◆ Saved data entries ◆
* * *

(* ===== verification/Frame.v ===== *)
(** * What the file system leaves alone

    None of the operations on blocks, the free list and inodes touches the caller's
    transfer variables, memory, open files or identity.  One predicate over
    computations, closed under their constructors, shows it for all of them. *)

From S2P Require Import Prelude Param Kern Alloc Bmap Inode.

(** The part of the state that belongs to the calling process. *)
Definition user {S} (s : kern S) :=
  (u_uid s, u_gid s, u_cmask s, u_base s, u_count s, u_offset s, u_segflg s, umem s, umap s, kmem s,
   (u_cdir s, u_rdir s, rootdir s, u_dbuf s, u_dent s, u_dirp s, u_pdir s),
   (files s, u_ofile s, u_pofile s, u_r_val1 s, u_r_val2 s, u_acflag s)).

(** Without the transfer variables and the user's memory. *)
Definition rest {S} (s : kern S) :=
  (u_uid s, u_gid s, u_cmask s, kmem s,
   (u_cdir s, u_rdir s, rootdir s, u_dbuf s, u_dent s, u_dirp s, u_pdir s),
   (files s, u_ofile s, u_pofile s, u_r_val1 s, u_r_val2 s, u_acflag s)).

Lemma user_rest {S} (s s' : kern S) : user s' = user s -> rest s' = rest s.
Proof. unfold user, rest. intros E. by injection E as -> -> -> _ _ _ _ _ _ -> -> -> -> -> -> -> -> -> -> -> -> -> ->. Qed.

Definition keeps {S A} (m : K S A) : Prop :=
  forall s, match m s with Done _ s' | Sleeps _ s' => user s' = user s | _ => True end.

Create HintDb keeps.

Section Closure.
Context {S : Type} `{BlockStore S}.

Lemma keeps_ret {A} (a : A) : keeps (S := S) (mret a).
Proof. done. Qed.

Lemma keeps_bind {A B} (m : K S A) (f : A -> K S B) : keeps m -> (forall a, keeps (f a)) -> keeps (m ≫= f).
Proof.
  intros Hm Hf s. unfold mbind, k_bind. specialize (Hm s). destruct (m s) as [a s'| | | |]; try done.
  specialize (Hf a s'). destruct (f a s'); congruence || done.
Qed.

Lemma keeps_gets {A} (f : kern S -> A) : keeps (gets f).
Proof. done. Qed.

Lemma keeps_puts (f : kern S -> kern S) : (forall s, user (f s) = user s) -> keeps (puts f).
Proof. intros Hf s. apply Hf. Qed.

Lemma keeps_sleep {A} c : keeps (S := S) (A := A) (sleep c).
Proof. done. Qed.
Lemma keeps_panic {A} msg : keeps (S := S) (A := A) (panic msg).
Proof. done. Qed.
Lemma keeps_nofuel {A} : keeps (S := S) (A := A) nofuel.
Proof. done. Qed.
Lemma keeps_wild {A} : keeps (S := S) (A := A) wild.
Proof. done. Qed.

Lemma keeps_at {A} (l : list A) i : keeps (S := S) (at_ l i).
Proof. intros s. unfold at_. by destruct (l !! i). Qed.

Lemma keeps_wakeup c : keeps (S := S) (wakeup c).
Proof. done. Qed.
Lemma keeps_prdev msg dev : keeps (S := S) (prdev msg dev).
Proof. done. Qed.
Lemma keeps_error e : keeps (S := S) (error e).
Proof. done. Qed.

Lemma keeps_bread dev b : keeps (bread dev b).
Proof. intros s. unfold bread. destruct (bs_read dev b (store s)). by destruct (bs_fails (store s) dev b). Qed.
Lemma keeps_getblk dev b : keeps (getblk dev b).
Proof. intros s. unfold getblk. by destruct (bs_getblk dev b (store s)). Qed.
Lemma keeps_bput h b : keeps (bput h b).
Proof. done. Qed.
Lemma keeps_brelse b : keeps (S := S) (brelse b).
Proof. done. Qed.
Lemma keeps_bdrop b : keeps (bdrop b).
Proof. done. Qed.
Lemma keeps_modfp mp f : keeps (S := S) (modfp mp f).
Proof. done. Qed.
Lemma keeps_modip ip f : keeps (S := S) (modip ip f).
Proof. done. Qed.
End Closure.

#[export] Hint Resolve keeps_ret keeps_gets keeps_sleep keeps_panic keeps_nofuel keeps_wild keeps_at keeps_wakeup
  keeps_prdev keeps_error keeps_bread keeps_getblk keeps_bput keeps_brelse keeps_bdrop keeps_modfp keeps_modip : keeps.

(** Goes down a computation along its binds and branches. *)
Ltac keeps_step :=
  match goal with
  | |- forall _, _ => intros
  | |- keeps (_ ≫= _) => apply keeps_bind
  | |- keeps (let '(_, _) := ?p in _) => destruct p
  | |- keeps (match ?x with _ => _ end) => destruct x
  | |- keeps (puts _) => apply keeps_puts; done
  | |- keeps _ => solve [eauto with keeps]
  end.
Ltac keeps := cbv zeta; repeat (cbv zeta; keeps_step).

Section Keeps.
Context {S : Type} `{BlockStore S}.

Lemma keeps_fp mp : keeps (S := S) (fp mp).
Proof. unfold fp. keeps. Qed.
#[local] Hint Resolve keeps_fp : keeps.

Lemma keeps_getfs dev : keeps (S := S) (getfs dev).
Proof. unfold getfs. keeps. Qed.
#[local] Hint Resolve keeps_getfs : keeps.

Lemma keeps_badblock mp bn dev : keeps (S := S) (badblock mp bn dev).
Proof. unfold badblock. keeps. Qed.
#[local] Hint Resolve keeps_badblock : keeps.

Lemma keeps_pop_free n mp dev : keeps (S := S) (pop_free n mp dev).
Proof. induction n; cbn [pop_free]; keeps. Qed.
#[local] Hint Resolve keeps_pop_free : keeps.

Lemma keeps_alloc dev : keeps (alloc dev).
Proof. unfold alloc, refill, nospace. keeps. Qed.
#[local] Hint Resolve keeps_alloc : keeps.

Lemma keeps_free dev b : keeps (free dev b).
Proof. unfold free, spill. keeps. Qed.
#[local] Hint Resolve keeps_free : keeps.

Lemma keeps_getip ip : keeps (S := S) (getip ip).
Proof. unfold getip. keeps. Qed.
#[local] Hint Resolve keeps_getip : keeps.

Lemma keeps_balloc dev : keeps (balloc dev).
Proof. unfold balloc. keeps. Qed.
#[local] Hint Resolve keeps_balloc : keeps.

Lemma keeps_indirect dev nb i rd : keeps (indirect dev nb i rd).
Proof. unfold indirect. keeps. Qed.
#[local] Hint Resolve keeps_indirect : keeps.

Lemma keeps_fetch n : forall dev nb sh bn rd i bap, keeps (fetch n dev nb sh bn rd i bap).
Proof. induction n; intros; cbn [fetch]; keeps. Qed.
#[local] Hint Resolve keeps_fetch : keeps.

Lemma keeps_bmap ip bn rd : keeps (bmap ip bn rd).
Proof. unfold bmap, inode_addr. keeps. Qed.

Lemma keeps_prele ip : keeps (S := S) (prele ip).
Proof. unfold prele. keeps. Qed.
Lemma keeps_plock ip : keeps (S := S) (plock ip).
Proof. unfold plock. keeps. Qed.
#[local] Hint Resolve keeps_prele keeps_plock : keeps.

Lemma keeps_tloop_loop n nested dev : (forall f b, nested = Some f -> keeps (f b)) ->
  forall bn bp, keeps (tloop_loop n nested dev bn bp).
Proof. intros Hn. induction n; intros; cbn [tloop_loop]; keeps; by apply Hn. Qed.

Lemma keeps_tloop fuel : forall dev bn f1 f2, keeps (tloop fuel dev bn f1 f2).
Proof.
  induction fuel as [|fuel IH]; intros; rewrite tloop_unfold; apply keeps_bind;
    try (intros []; eauto with keeps); apply keeps_tloop_loop; intros f b Hf; destruct f1; simplify_eq; eauto with keeps.
Qed.
#[local] Hint Resolve keeps_tloop : keeps.

Lemma keeps_itrunc_loop n ip dev : keeps (itrunc_loop n ip dev).
Proof. induction n; cbn [itrunc_loop]; keeps. Qed.
#[local] Hint Resolve keeps_itrunc_loop : keeps.

Lemma keeps_itrunc ip : keeps (itrunc ip).
Proof. unfold itrunc. keeps. Qed.
#[local] Hint Resolve keeps_itrunc : keeps.

Lemma keeps_iupdat ip ta tm : keeps (iupdat ip ta tm).
Proof. unfold iupdat, bdwrite. keeps. Qed.
#[local] Hint Resolve keeps_iupdat : keeps.

Lemma keeps_iput ip : keeps (iput ip).
Proof. unfold iput, ifree. keeps. Qed.
#[local] Hint Resolve keeps_iput : keeps.

Lemma keeps_iget fuel : forall dev ino, keeps (iget fuel dev ino).
Proof. induction fuel; intros; rewrite iget_unfold; unfold iget_turn, iexpand; keeps. Qed.
End Keeps.

#[export] Hint Resolve keeps_fp keeps_getfs keeps_badblock keeps_alloc keeps_free keeps_getip keeps_balloc keeps_bmap
  keeps_prele keeps_plock keeps_itrunc keeps_iupdat keeps_iput keeps_iget : keeps.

* * *

◆ EXERCISE ◆
Your output should be an exact copy of every line from the one containing "Lemma keeps_iget fuel" through the end of the records.

◆ FINAL ANSWER ◆
Lemma keeps_iget fuel : forall dev ino, keeps (iget fuel dev ino).
Proof. induction fuel; intros; rewrite iget_unfold; unfold iget_turn, iexpand; keeps. Qed.
End Keeps.

#[export] Hint Resolve keeps_fp keeps_getfs keeps_badblock keeps_alloc keeps_free keeps_getip keeps_balloc keeps_bmap
  keeps_prele keeps_plock keeps_itrunc keeps_iupdat keeps_iput keeps_iget : keeps.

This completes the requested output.